後日茹でるパスタを見せたら保存食に向いてるなと真剣な顔で調べていた。そしてパスタを乾燥させる魔法が完成した。
その魔法を改良したら干し柿を作れないかと期待している。うちの庭にあるんだ渋柿の木。
食休みをしていたら彼が新しい鑑定具を持ってきたので再び調べる。なんだか難しそうな顔で結果を見続ける彼。それから壊れている鑑定具を分解してより難しい顔、どうかしたのかな?
彼の話によると、私は魔道具に書かれた術式を取り込んでしまったらしい。…意味がわからないんだけども。

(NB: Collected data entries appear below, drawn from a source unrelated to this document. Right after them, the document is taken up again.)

(* ===== verification/LiballocProof.v ===== *)
(** * The kernel heap: correctness of [malloc]

    Each case of [malloc] that places a block writes the header of the new
    minor, links it between its neighbours and adds to the usage of its major;
    [placed] states that once, and [rep] is shown to survive it.  The loop is
    then proved with an invariant on the position in the list of majors. *)

From stdpp Require Import base numbers list gmap.
From Stdlib Require Import ZArith Lia.
From S2P Require Import Prelude Memory Process Pages Liballoc LiballocInv.

Local Open Scope Z_scope.

#[global] Arguments mwrite : simpl never.
#[global] Arguments le32 : simpl never.
#[global] Arguments rd32 : simpl never.

Lemma rd32_mwrite_eq m a b v : a = b -> 0 <= v < 4294967296 -> rd32 (mwrite m a (le32 v)) b = v.
Proof. intros -> ?. rewrite rd32_mwrite_same. by apply u32_small. Qed.
Lemma rd32_mset_out m a v b : b + 4 <= a \/ a + 1 <= b -> rd32 (mset m a v) b = rd32 m b.
Proof. intros. unfold rd32. rewrite !rd_mset. repeat case_decide; (lia || done). Qed.
Lemma rd_mset_out m a v b : b <> a -> rd (mset m a v) b = rd m b.
Proof. intros. rewrite rd_mset. by case_decide. Qed.

(** Reading through a chain of stores. *)
Ltac reads := repeat first
  [ rewrite rd32_mset_out by lia
  | rewrite rd32_mwrite_eq by lia
  | rewrite rd32_mwrite_out by (rewrite le32_length; lia)
  | rewrite rd_mset_out by lia
  | rewrite rd_mwrite_out by (rewrite le32_length; lia) ].

(** ** The state after a block has been placed *)

(** A byte that [post_allocation] does not write. *)
Definition quiet (proc a : Z) : Prop := proc <> 0 -> ~ log_bytes proc a.

(** The word that links a new minor to what precedes it. *)
Definition link_field (maj prev : Z) : Z := if prev =? 0 then maj + J_first else prev + N_next.

(** The bytes that neither linking nor unlinking [x] writes. *)
Definition untouched (proc maj prev next : Z) (x : mnr) (a : Z) : Prop :=
  ~ n_addr x <= a < n_end x /\
  ~ link_field maj prev <= a < link_field maj prev + 4 /\
  ~ (next <> 0 /\ next + N_prev <= a < next + N_prev + 4) /\
  ~ maj + J_usage <= a < maj + J_usage + 4 /\ quiet proc a.
(* ===== verification/LiballocMalloc.v ===== *)
(** * The kernel heap: [malloc] finds a place or asks for one

    The search of [malloc]: CASE 4 walks the minors of a block, the outer loop
    walks the blocks, restarting from the root at most once when it began at
    [l_bestBet], and appends a new block when none has room. *)

From stdpp Require Import base numbers list gmap.
From Stdlib Require Import ZArith Lia.
From S2P Require Import Prelude Memory Process Pages Liballoc LiballocInv LiballocProof.

Local Open Scope Z_scope.

(** [x] has been added to the heap, in an existing block or in a new one. *)
Inductive grown (x : mnr) : list mjr -> list mjr -> Prop :=
  | grown_in L1 j l1 l2 L2 :
      j_minors j = l1 ++ l2 ->
      grown x (L1 ++ j :: L2) (L1 ++ with_minors j (l1 ++ x :: l2) :: L2)
  | grown_new L j :
      j_minors j = [] -> grown x L (L ++ [with_minors j [x]]).

Section malloc.
Context {A : Type} `{PageProvider A}.
Implicit Types (h : heap A) (L : list mjr).

Record malloc_done h L (req p : Z) h' L' (x : mnr) : Prop := {
  md_rep : rep h' L';
  md_locked : h_locked h' = 0;
  md_step : heap_step h L h' L';
  md_grown : grown x L L';
  md_ptr : p = uptr (n_addr x);
  md_req : n_req x = req;
  md_user : forall a, user_byte x a -> owned h L a;
}.

Lemma fits_head lo l hi : fits lo l hi -> lo <= hd_n hi l.
Proof. destruct l as [|x l]; simpl; [done|]. by intros []. Qed.

Lemma fits_length lo l hi : fits lo l hi -> Z.of_nat (length l) <= hi - lo.
Proof.
  revert lo. induction l as [|z l IH]; simpl; intros lo; [lia|]. intros (? & ? & ? & Hf%IH). unfold n_end in *. lia.
Qed.

Lemma fits_insert lo l1 l2 hi x :
  fits lo (l1 ++ l2) hi -> 0 <= n_req x -> n_req x + 32 <= n_size x ->
  end_of lo l1 <= n_addr x -> n_end x <= hd_n hi l2 ->
  fits lo (l1 ++ x :: l2) hi.
Proof.
  intros [Hf1 Hf2]%fits_app ????. apply fits_app. split; [done|]. simpl. split_and!; [done..|].
  destruct l2 as [|z l2]; [done|]. simpl in *. intuition lia.
Qed.

Lemma placed_done h L1 j L2 l1 l2 x req h' :
  rep h (L1 ++ j :: L2) -> j_minors j = l1 ++ l2 ->
  fits (j_addr j + 24) (l1 ++ x :: l2) (j_end j) ->
  placed (h_mem h) (h_mem h') (h_proc h) (j_addr j) (last_n 0 l1) (hd_n 0 l2) x ->
  after_place h x h' -> n_req x = req ->
  malloc_done h (L1 ++ j :: L2) req (uptr (n_addr x)) h'
    (L1 ++ with_minors j (l1 ++ x :: l2) :: L2) x.
Proof.
  intros Hr Hm Hf Hpl (? & ? & ? & ? & ? & ? & ? & ?) <-.
  destruct (rep_place h h' L1 j l1 l2 L2 x) as (Hr' & Hs & Hu); try done.
  - split; [by eapply rep_mid_wf|done|done|apply (pl_agree _ _ _ _ _ _ _ Hpl)|]. intros a Ha. by eapply rep_mid_quiet.
  - by split; [..|constructor|done|done|].
Qed.

(** A fresh or empty block takes the new minor at its start. *)
Lemma wp_place_empty h L1 j L2 req size (Q : flow -> heap A -> Prop) bS sB :
  rep h (L1 ++ j :: L2) -> j_minors j = [] ->
  0 <= req < 2147483648 -> size = req + 32 -> size + 48 <= j_len j ->
  (forall h', malloc_done h (L1 ++ j :: L2) req (uptr (j_addr j + 24)) h'
      (L1 ++ with_minors j [Mnr (j_addr j + 24) size req] :: L2) (Mnr (j_addr j + 24) size req) ->
    (forall b, user_byte (Mnr (j_addr j + 24) size req) b -> rd (h_mem h') b = 0) ->
    Q (Return (uptr (j_addr j + 24))) h') ->
  wp (malloc_place req size (j_addr j) bS sB) Q h.
Proof.
  intros Hr Hm Hreq Hsz Hlen HQ. unfold malloc_place.
  pose proof (rep_mid_wf _ _ _ _ Hr) as Hwf. pose proof Hwf as (? & ? & ? & _).
  assert (mapped_range (h_mem h) (j_addr j) (j_len j)) as Hmap
    by (apply (rep_mapped _ _ Hr), elem_of_app; right; left).
  destruct (rep_mid _ _ _ _ Hr) as [(_ & _ & _ & _ & _ & Hfst) _]. rewrite Hm in Hfst. offs. simpl in Hfst.
  apply wp_bind, wp_ld32; [eapply mapped_range_sub; [exact Hmap|offs; lia..]|].
  simpl get_mem. rewrite Hfst. simpl.
  assert (Hf : fits (j_addr j + 24) ([] ++ Mnr (j_addr j + 24) size req :: []) (j_end j)).
  { simpl. unfold n_end, j_end. simpl. lia. }
  apply wp_malloc_case2.
  - eapply (site_of _ _ _ _ [] []); [exact Hr|done|done|done].
  - intros h' Hpl Hap Hz. apply HQ; [|done].
    apply (placed_done h L1 j L2 [] [] (Mnr (j_addr j + 24) size req)); done.
Qed.
(** The blocks beside [j]. *)
Lemma beside s L1 j L2 :
  rep s (L1 ++ j :: L2) ->
  (forall k, k ∈ L1 \/ k ∈ L2 -> 0 < j_addr k /\ mapped_range (h_mem s) (j_addr k) 24 /\
    (j_addr k + 24 <= j_addr j \/ j_addr j + 24 <= j_addr k)) /\
  (forall k k', k ∈ L1 -> k' ∈ L2 -> j_addr k + 24 <= j_addr k' \/ j_addr k' + 24 <= j_addr k) /\
  ((L1 = [] /\ last_j 0 L1 = 0) \/ exists k, last L1 = Some k /\ last_j 0 L1 = j_addr k /\ k ∈ L1) /\
  ((L2 = [] /\ hd_j 0 L2 = 0) \/ exists k, head L2 = Some k /\ hd_j 0 L2 = j_addr k /\ k ∈ L2) /\
  (if l_memRoot s =? j_addr j then hd_j 0 L2 else l_memRoot s) = hd_j 0 (L1 ++ L2).
Proof.
  intros Hr. destruct (old_usage _ _ _ _ Hr) as (_ & Hlen & Hpos & Hhi & _).
  pose proof (rep_wf _ _ Hr) as Hw. pose proof (rep_apart _ _ Hr) as Hap.
  assert (Hw' : forall k, k ∈ L1 ++ j :: L2 -> 0 < j_addr k /\ j_addr k + 24 <= j_end k).
  { intros k Hk. rewrite Forall_forall in Hw. destruct (Hw k Hk) as (? & ? & ? & Hf).
    pose proof (fits_le _ _ _ Hf). lia. }
  assert (Hother : forall k, k ∈ L1 \/ k ∈ L2 -> 0 < j_addr k /\ mapped_range (h_mem s) (j_addr k) 24 /\
    (j_addr k + 24 <= j_addr j \/ j_addr j + 24 <= j_addr k)).
  { intros k Hk. assert (k ∈ L1 ++ j :: L2) as Hin by (apply elem_of_mid; tauto).
    destruct (Hw' k Hin). split_and!; [done| |].
    - eapply mapped_range_sub; [exact (rep_mapped _ _ Hr k Hin)|lia|unfold j_end in *; lia].
    - destruct (apart_addr _ _ _ k Hw Hap Hk); unfold j_end in *; lia. }
  split_and!; [done| | | |].
  - intros k k' Hk Hk'. destruct (Hw' k ltac:(apply elem_of_mid; tauto)).
    destruct (Hw' k' ltac:(apply elem_of_mid; tauto)).
    apply apart_app in Hap as (_ & _ & Hx). destruct (Hx k k' Hk ltac:(by right)); lia.
  - unfold last_j. destruct (last L1) as [k|] eqn:E; [right|left].
    + exists k. split_and!; [done|done|]. by apply last_Some_elem_of.
    + split; [by apply last_None|done].
  - destruct L2 as [|k L2]; [by left|right]. exists k. split_and!; [done|done|left].
  - rewrite (rep_root _ _ Hr). destruct L1 as [|k L1]; simpl; [by rewrite Z.eqb_refl|].
    destruct (Hother k ltac:(left; left)) as (? & _ & ?). destruct (j_addr k =? j_addr j) eqn:E; [lia|done].
Qed.

(** *** The stores of [release_major] *)

(** Memory when the pointers of the neighbours pass by [j]. *)
Definition skipped (m : mem) (L1 L2 : list mjr) : mem :=
  let m1 := if last_j 0 L1 =? 0 then m else mwrite m (last_j 0 L1 + J_next) (le32 (hd_j 0 L2)) in
  if hd_j 0 L2 =? 0 then m1 else mwrite m1 (hd_j 0 L2 + J_prev) (le32 (last_j 0 L1)).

これを調べて見てくれと机に置かれた杖を見るけど特に何も無い。鑑定具を思い浮かべてみてと言うのでうみゅーって頑張ったら、なんか魔力増幅という言葉が浮かんできた…なにこれ?
彼が言うには、私は魔道具の術式を取り込んで自分の物にしたらしいとのこと…言葉の意味はわかるんだけどやっぱりわからないよ。
混乱してたら彼が真剣な顔で言ってきた。
地球へ帰ろうと転移魔道具に触れたら魔術式を取り込む事になるんだけど、その結果どうなるのかわからないって。
え、帰れないって事?
彼が地球へ行って色々買い、私がこちらで暮らすと言うなんだかよくわからない事になってきた。
バイトは辞めて車は従姉妹に譲った。乗らないとバッテリーとか問題出ちゃうし。
母さんは特に心配した風でもなく、彼に私の事よろしくと言ってた。ちょっと軽いんじゃって鞄越しで言ったら、電話も寄越さないお姉ちゃん達より会えてるからそんなに大げさな事じゃないって。そうなのかな?
今はリビングに開いたままの鞄を置いてる。